In the data below, find the line containing "Lemma vlan_from_proto_Ok p", then set down that line and every later line up to and including the line containing "Next Obligation. intros", exactly.

Data listing Start Marker

(* ===== verification/Daemon.v ===== *)
(** * The worker daemon (src/worker/daemon.rs)

    The daemon reads a configuration file, builds the workers it names and runs them; when
    reloading is enabled it looks at the file again and again, takes over a changed
    configuration that is valid and says in a checkpoint file what it runs.

    The runtime that runs is named by the configuration it was built from; a poll of the
    interval gets what became of the files meanwhile. *)
From S2P Require Export Runtime.

(** ** Configuration *)

Record WorkerReloadDaemonConfig := mkReloadConfig {
  rl_enabled : bool;
  rl_poll_interval_secs : N;
  rl_checkpoint_path : option string;
}.
Record LogDaemonConfig := mkLogConfig {   (* OperationSummaryDaemonConfig, OperationAuditDaemonConfig *)
  lg_path : string;
  lg_retention : RetentionPolicy;
  lg_retention_schedule : Schedule;
}.
Record OperationAlertDaemonConfig := mkAlertConfig {
  ac_path : string;
  ac_checkpoint_path : string;
  ac_schedule : Schedule;
}.
Record JournalGcDaemonConfig := mkJournalGcConfig {
  jc_journal_root : string;
  jc_artifact_root : option string;
  jc_schedule : Schedule;
  jc_retention : Collect.Retention;
}.
Record ApplyIdempotencyGcDaemonConfig := mkIdempotencyGcConfig {
  ic_root : string;
  ic_schedule : Schedule;
  ic_retention_days : N;
}.
Record DriftAuditDaemonConfig := mkDriftConfig {
  dc_expected_shadow_root : string;
  dc_observed_shadow_root : string;
  dc_schedule : Schedule;
}.
Record UnderlayWorkerDaemonConfig := mkDaemonConfig {
  cfg_reload : option WorkerReloadDaemonConfig;
  cfg_operation_summary : option LogDaemonConfig;
  cfg_operation_audit : option LogDaemonConfig;
  cfg_operation_alert : option OperationAlertDaemonConfig;
  cfg_journal_gc : option JournalGcDaemonConfig;
  cfg_apply_idempotency_gc : option ApplyIdempotencyGcDaemonConfig;
  cfg_drift_audit : option DriftAuditDaemonConfig;
}.
(** [WorkerScheduleConfig::default] *)
Definition default_schedule : Schedule := mkSchedule (60 * 60) true.
Definition default_reload_poll_interval_secs : N := 5.
Lemma traverse_malformed {A B} (f : A → UnderlayResult B) l e :
  (∀ x e, f x = Err e → is_malformed e) → traverse f l = Err e → is_malformed e.
Proof.
  intros Hf. induction l as [|x l IH]; simpl; [done|].
  intros [?|(? & _ & [?|(? & _ & ?)]%bind_Err)]%bind_Err; naive_solver.
Qed.
Lemma transpose_malformed {A B} (f : A → UnderlayResult B) o e :
  (∀ x e, f x = Err e → is_malformed e) → transpose_map f o = Err e → is_malformed e.
Proof. intros Hf. destruct o; simpl; [|done]. intros [?|(? & _ & ?)]%bind_Err; naive_solver. Qed.
Lemma transpose_map_Ok {A B} (f : A → UnderlayResult B) o r :
  transpose_map f o = Ok r ↔
  match o with None => r = None | Some a => ∃ b, f a = Ok b ∧ r = Some b end.
Proof. destruct o; simpl; [rewrite bind_Ok|]; naive_solver. Qed.

(** *** VLANs *)
Lemma vlan_from_proto_Ok p v :
  vlan_from_proto p = Ok v ↔
  v = mkVlanConfig (Proto.vl_vlan_id p) (Proto.vl_name p) (Proto.vl_description p) ∧
  between 1 4094 (Proto.vl_vlan_id p).
Proof.
  unfold vlan_from_proto, between. rewrite bind_Ok. setoid_rewrite u16_try_from_Ok.
  setoid_rewrite bind_unit_Ok. setoid_rewrite reject_if_Ok. unfold U16_MAX. split.
  - intros (id & [-> _] & [?%N.ltb_ge ?%N.ltb_ge]%orb_false_iff & [= <-]). split; [done|lia].
  - intros [-> ?]. eexists. split; [by split; [|lia]|]. split; [|done].
    apply orb_false_iff. split; apply N.ltb_ge; lia.
Qed.
#[export] Program Instance VlanConfig_wire : Wire Proto.VlanConfig VlanConfig := {|
  encode := vlan_to_proto; decode := vlan_from_proto;
  fits v := between 1 4094 (vlan_id v) |}.
Next Obligation. intros v Hv. apply vlan_from_proto_Ok. by destruct v. Qed.
Next Obligation. by intros p v [-> ?]%vlan_from_proto_Ok. Qed.
Next Obligation. unfold vlan_from_proto. intros p e H. solve_malformed. Qed.

(** *** Interfaces: a port's VLANs need only fit in [u16] *)
Definition port_mode_u16 (m : PortMode) : Prop :=
  match m with
  | Access v => v ≤ U16_MAX
  | Trunk native allowed =>
      (∀ v, native = Some v → v ≤ U16_MAX) ∧ Forall (λ v, v ≤ U16_MAX) allowed
  end.
(** ** Errors *)

(** What the result of a call may be, given the answer of the transport to its request:
    [errors] and [usable] are the errors a response reports and whether it has what the
    call is for, in a form that decodes. *)
Inductive explains {R A} (errors : R → list Proto.AdapterError) (usable : R → Prop)
    : result string R → UnderlayResult A → Prop :=
  | no_response text :
      explains errors usable (Err text) (Err (AdapterTransport text))
  | reported_error response first rest :
      errors response = first :: rest →
      explains errors usable (Ok response)
        (Err (AdapterOperation (Proto.er_code first) (Proto.er_message first)
           (Proto.er_retryable first)
           ((λ e, mkAdapterErrorDetail (Proto.er_code e) (Proto.er_message e)) <$> rest)))
  | unusable_response response code message :
      errors response = [] → ¬ usable response →
      explains errors usable (Ok response) (Err (AdapterOperation code message false []))
  | usable_response response a :
      errors response = [] → usable response →
      explains errors usable (Ok response) (Ok a).

Definition result_errors (response : Proto.ResultResponse) : list Proto.AdapterError :=
  match Proto.rr_result response with Some r => Proto.re_errors r | None => [] end.
(** A state that is sent along must decode. *)
Definition decodes (warnings : list string) (state : Proto.ObservedDeviceState) : Prop :=
  ∃ shadow, shadow_state_from_proto state warnings = Ok shadow.
Definition usable_result (response : Proto.ResultResponse) : Prop :=
  ∃ r, Proto.rr_result response = Some r ∧
    ∀ state, Proto.re_normalized_state r = Some state → decodes [] state.
Definition explains_result : result string Proto.ResultResponse → UnderlayResult AdapterOutcome → Prop :=
  explains result_errors usable_result.

(** The transport's answer to the request of a call. *)
Definition call_answer (t : Transport) (n : nat) (c : AdapterCall) : result string Proto.ResultResponse :=
  match c with
  | CallPrepare device context desired =>
      rpc_prepare t n (Proto.mkPrepareRequest (Some context) (Some (device_ref_from_info device))
        (Some (desired_state_to_proto desired)))
  | CallCommit device context strategy secs checksum =>
      rpc_commit t n (Proto.mkCommitRequest (Some context) (Some (device_ref_from_info device))
        (enum_number (strategy_to_proto strategy)) secs
        (match checksum with Some sum => sum | None => "" end))
  | CallVerify device context desired change_set =>
      rpc_verify t n (Proto.mkVerifyRequest (Some context) (Some (device_ref_from_info device))
        (Some (desired_state_to_proto desired)) (Some (state_scope_from_change_set change_set)))
  | CallFinalConfirm device context =>
      rpc_final_confirm t n
        (Proto.mkFinalConfirmRequest (Some context) (Some (device_ref_from_info device)))
  | CallRollback device context strategy =>
      rpc_rollback t n (Proto.mkRollbackRequest (Some context) (Some (device_ref_from_info device))
        (match strategy with
         | Some s => enum_number (strategy_to_proto s)
         | None => enum_number Proto.TRANSACTION_STRATEGY_UNSPECIFIED
         end))
  | CallRecover device context strategy action =>
      rpc_recover t n (Proto.mkRecoverRequest (Some context) (Some (device_ref_from_info device))
        (match strategy with
         | Some s => enum_number (strategy_to_proto s)
         | None => enum_number Proto.TRANSACTION_STRATEGY_UNSPECIFIED
         end) (enum_number (recovery_action_to_proto action)))
  end.

Lemma shadow_state_error p w e :
  shadow_state_from_proto p w = Err e → ∃ code message, e = AdapterOperation code message false [].
Proof.
  intros He. pose proof (shadow_state_spec p w) as H. rewrite He in H.
  destruct H as [(code & message & -> & _) _]. by eexists _, _.
Qed.

Lemma outcome_of_explained what answer :
  explains_result answer (AdapterClient.outcome_of what answer).
Proof.
  unfold AdapterClient.outcome_of, explains_result. destruct answer as [[[r|]]|text]; simpl;
    [| |by constructor].
  2: by constructor; [|intros (? & ? & _)].
  unfold adapter_result_to_outcome.
  destruct (Proto.re_errors r) as [|first rest] eqn:Hr; simpl; [|by constructor].
  destruct (Proto.re_normalized_state r) as [st|] eqn:Hst; simpl.
  2:{ constructor; [done|]. exists r. split; [done|]. intros state. by rewrite Hst. }
  destruct (shadow_state_from_proto st []) as [shadow|e] eqn:Hs; simpl.
  - constructor; [done|]. exists r. split; [done|]. intros state. rewrite Hst. intros [= <-].
    by exists shadow.
  - apply shadow_state_error in Hs as He. destruct He as (code & message & ->).
    constructor; [done|]. intros (r' & [= <-] & Hd). destruct (Hd st Hst) as [shadow Hok]. congruence.
Qed.

(** C31. Every result of the client says where it comes from.  For each of its nine calls
    ([get_capabilities], [get_current_state_with_scope], the six phase calls and
    [force_unlock]) and whatever the generated stub answers to the request the call
    sends: when it answers with a status, which may be the connection's or one the
    adapter sent, the error is [AdapterTransport] with its text; when the response
    reports errors, the error is the [AdapterOperation] of the first one with the others
    as its details; when the response reports none but lacks its result or carries a state
    that does not decode, the error is a non-retryable [AdapterOperation]; and the call
    succeeds exactly on the responses that report no errors and have a usable result. *)
Theorem client_errors_classified t uuid n :
  (∀ device, ∃ context,
     explains Proto.gcr_errors (λ r, is_Some (Proto.gcr_capability r))
       (rpc_get_capabilities t n
          (Proto.mkGetCapabilitiesRequest (Some context) (Some (device_ref_from_info device))))
       (AdapterClient.get_capabilities t uuid n device)) ∧
  (∀ device scope, ∃ context,
     explains Proto.gsr_errors
       (λ r, ∃ state, Proto.gsr_state r = Some state ∧ decodes (Proto.gsr_warnings r) state)
       (rpc_get_current_state t n (Proto.mkGetCurrentStateRequest (Some context)
          (Some (device_ref_from_info device)) (Some scope)))
       (AdapterClient.get_current_state_with_scope t uuid n device scope)) ∧
  (∀ c, explains_result (call_answer t n c) (AdapterClient.call t n c)) ∧
  (∀ device context lock_owner reason break_glass_enabled,
     explains_result
       (rpc_force_unlock t n (Proto.mkForceUnlockRequest (Some context)
          (Some (device_ref_from_info device)) lock_owner reason break_glass_enabled))
       (AdapterClient.force_unlock t n device context lock_owner reason break_glass_enabled)).
Proof.
  split_and!.
  - intros device. exists (AdapterClient.request_context uuid n device).
    unfold AdapterClient.get_capabilities.
    destruct (rpc_get_capabilities _ _ _) as [response|text]; simpl; [|by constructor].
    destruct (Proto.gcr_errors response) eqn:He; simpl; [|by constructor].
    destruct (Proto.gcr_capability response) as [c|] eqn:Hc; constructor;
      rewrite ?Hc; done || by intros [].
  - intros device scope. exists (AdapterClient.request_context uuid n device).
    unfold AdapterClient.get_current_state_with_scope.
    destruct (rpc_get_current_state _ _ _) as [response|text]; simpl; [|by constructor].
    destruct (Proto.gsr_errors response) eqn:He; simpl; [|by constructor].
    destruct (Proto.gsr_state response) as [st|] eqn:Hs; simpl.
    2:{ constructor; [done|]. intros (state & Hst & _). congruence. }
    destruct (shadow_state_from_proto _ _) as [shadow|e] eqn:Hd;
      [constructor; [done|by exists st; split; [|exists shadow]]|].
    apply shadow_state_error in Hd as He'. destruct He' as (code & message & ->).
    constructor; [done|]. intros (state & Hst & shadow & Hok). congruence.
  - intros c.
    assert (∀ s, AdapterClient.strategy_number s =
      match s with Some s => enum_number (strategy_to_proto s)
      | None => enum_number Proto.TRANSACTION_STRATEGY_UNSPECIFIED end) as Hst by by intros [].
    destruct c; simpl; rewrite <-?Hst; apply outcome_of_explained.
  - intros. apply outcome_of_explained.
Qed.

(** The checksum of a candidate: absent is the empty string on the wire. *)
Lemma checksum_round_trip s : default "" (empty_to_none s) = s.
Proof. unfold empty_to_none, str_is_empty. by case_bool_decide; subst. Qed.

Lemma outcome_fields r o :
  adapter_result_to_outcome r = Ok o →
  Proto.re_errors r = [] ∧ out_status o = adapter_status_from_i32 (Proto.re_status r) ∧
  prepared_candidate_checksum o = empty_to_none (Proto.re_prepared_candidate_checksum r).
Proof.
  unfold adapter_result_to_outcome.
  destruct (Proto.re_errors r); simpl; [|done]. intros (st & _ & [= <-])%bind_Ok. done.
Qed.

(** The step that rolls back after a failure returns the failure, never [Ok]. *)
Lemma preserving_never_ok {J S A} `{!TxJournalStore J} `{!ShadowStateStore S} env device context e
    (k : unit → ST UnderlayError (World (J:=J) (S:=S) * TxJournalRecord) A) s a s' :
  (rollback_after_endpoint_failure_preserving_primary env device context e ≫= k) s = (Ok a, s') →
  False.
Proof.
  intros (u & s1 & Hr & _)%ST_bind_Ok. unfold rollback_after_endpoint_failure_preserving_primary in Hr.
  apply ST_bind_Ok in Hr as ([] & s2 & _ & Hr); by destruct u.
Qed.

Data listing End Marker

▶ [Final answer]
Lemma vlan_from_proto_Ok p v :
  vlan_from_proto p = Ok v ↔
  v = mkVlanConfig (Proto.vl_vlan_id p) (Proto.vl_name p) (Proto.vl_description p) ∧
  between 1 4094 (Proto.vl_vlan_id p).
Proof.
  unfold vlan_from_proto, between. rewrite bind_Ok. setoid_rewrite u16_try_from_Ok.
  setoid_rewrite bind_unit_Ok. setoid_rewrite reject_if_Ok. unfold U16_MAX. split.
  - intros (id & [-> _] & [?%N.ltb_ge ?%N.ltb_ge]%orb_false_iff & [= <-]). split; [done|lia].
  - intros [-> ?]. eexists. split; [by split; [|lia]|]. split; [|done].
    apply orb_false_iff. split; apply N.ltb_ge; lia.
Qed.
#[export] Program Instance VlanConfig_wire : Wire Proto.VlanConfig VlanConfig := {|
  encode := vlan_to_proto; decode := vlan_from_proto;
  fits v := between 1 4094 (vlan_id v) |}.
Next Obligation. intros v Hv. apply vlan_from_proto_Ok. by destruct v. Qed.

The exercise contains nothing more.